Кингдон поставил свою машину рядом с ее новой «пирс-арроу».
— Почему ты отказалась? — спросил он.
Она неловко развела руками.
— Ну... ты ведь знаешь...
— Я знаю?! Ты меня удивляешь, черт возьми!
— Ты муж Лайи!
— Тогда почему ты приехала? Ведь за этот час я не перестал быть ее мужем, — ответил он.
— Я решила не видеться с тобой.
— Вот это забавно! Я принял такое же решение. — Он выплюнул сигарету и придавил ее каблуком. — Думаешь, со стороны подобный разговор выглядит нормально?
— Нет, — сказала она. — Но нас никто не подслушивает.
Он улыбнулся.
— Пойдем.
Кингдон предусмотрительно не стал брать ее под руку, хотя на поле были сплошные кочки. Перед ангаром стоял новенький «Кертис Ориол». Механик прогревал двигатель. Кингдон с удовольствием и вместе с тем придирчиво осмотрел самолет.
— Это твой аэроплан? — спросила Тесса, перекрывая шум мотора.

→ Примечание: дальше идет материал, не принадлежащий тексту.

(** X14.  [handle_intent] of [ghost_oracle.py] never reads the contract salt. *)
Lemma handle_intent_never_reads_salt (ev : log_entry) (s : store W) (e : event) :
  In e (trace (GhostOracle.handle_intent env cfg ev s)) -> is_salt_call e = false.
Proof.
  unfold GhostOracle.handle_intent.
  destruct (decide (intentHash ev ∈ processed s)) as [Hseen|Hnew].
  { rewrite (handle_seen env cfg _ _ ev s Hseen). cbn. intros [<-|[]]. reflexivity. }
  rewrite (handle_new env cfg _ _ ev s Hnew). cbv zeta.
  set (h := intentHash ev).
  set (a := GhostOracle.perform_cra_audit env cfg h s).
  assert (Ha : In e (trace a) -> is_salt_call e = false).
  { intros Hin. apply (quiet_in _ _ _ _ (audit_unsalted h)) in Hin.
    now apply negb_true_iff in Hin. }
  set (sg := GhostOracle.sign_intent env h (final a)).
  assert (Hs : In e (trace sg) -> is_salt_call e = false).
  { intros Hin. apply (quiet_in _ _ _ _ (sign_intent_unsalted h)) in Hin.
    now apply negb_true_iff in Hin. }
  assert (Hx : forall fn sig s', In e (trace (GhostOracle.execute_tx env fn h sig s')) ->
                                 is_salt_call e = false).
  { intros fn sig s' Hin. apply (quiet_in _ _ _ _ (execute_tx_unsalted fn h sig)) in Hin.
    now apply negb_true_iff in Hin. }
  assert (Hl : forall l, Forall (fun x => is_salt_call x = false) l -> In e l ->
                         is_salt_call e = false).
  { intros l Hl Hin. exact (proj1 (List.Forall_forall _ _) Hl e Hin). }
  destruct (res a) as [[]|x]; cbn [trace].
  - destruct (res sg) as [sig|x]; cbn [trace].
    + destruct (res (GhostOracle.execute_tx env "verifyIntent" h (Some sig) (final sg)))
        as [[]|x]; cbn [trace].
      * destruct (res (GhostOracle.execute_tx env "seizeAssets" h None _)) as [[]|x];
          cbn [trace]; rewrite !in_app_iff;
          intros [H|[H|[H|[H|[H|H]]]]]; eauto;
          (eapply Hl; [|exact H]); repeat constructor.
      * rewrite !in_app_iff. intros [H|[H|[H|[H|H]]]]; eauto;
          (eapply Hl; [|exact H]); repeat constructor.
    + rewrite !in_app_iff. intros [H|[H|H]]; eauto.
      (eapply Hl; [|exact H]); repeat constructor.
  - rewrite !in_app_iff. intros [H|[H|H]]; eauto;
      (eapply Hl; [|exact H]); repeat constructor.
  - rewrite !in_app_iff. intros [H|H]; eauto.
    (eapply Hl; [|exact H]); repeat constructor.
Qed.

— Очнись! Сейчас другие времена, — ответил Кингдон. — Консервативные в языке англичане по-прежнему называют их аэропланами, но мы, неразборчивые американцы, давно уже говорим просто: самолеты. Запомни это слово. Самолет! Я только что получил эту бабочку. Мне сделали ее на заказ. — Он махнул рукой. — Видишь? Фюзеляж обшит фанерой. Он более гладкий, чем у моего «Кэнака» или у старушки «Дженни». Ну как, впечатляет? Согласись, иметь три самолета — совсем неплохо для человека, который не так давно был рад печенью из твоей корзинки? Хочешь прокатиться?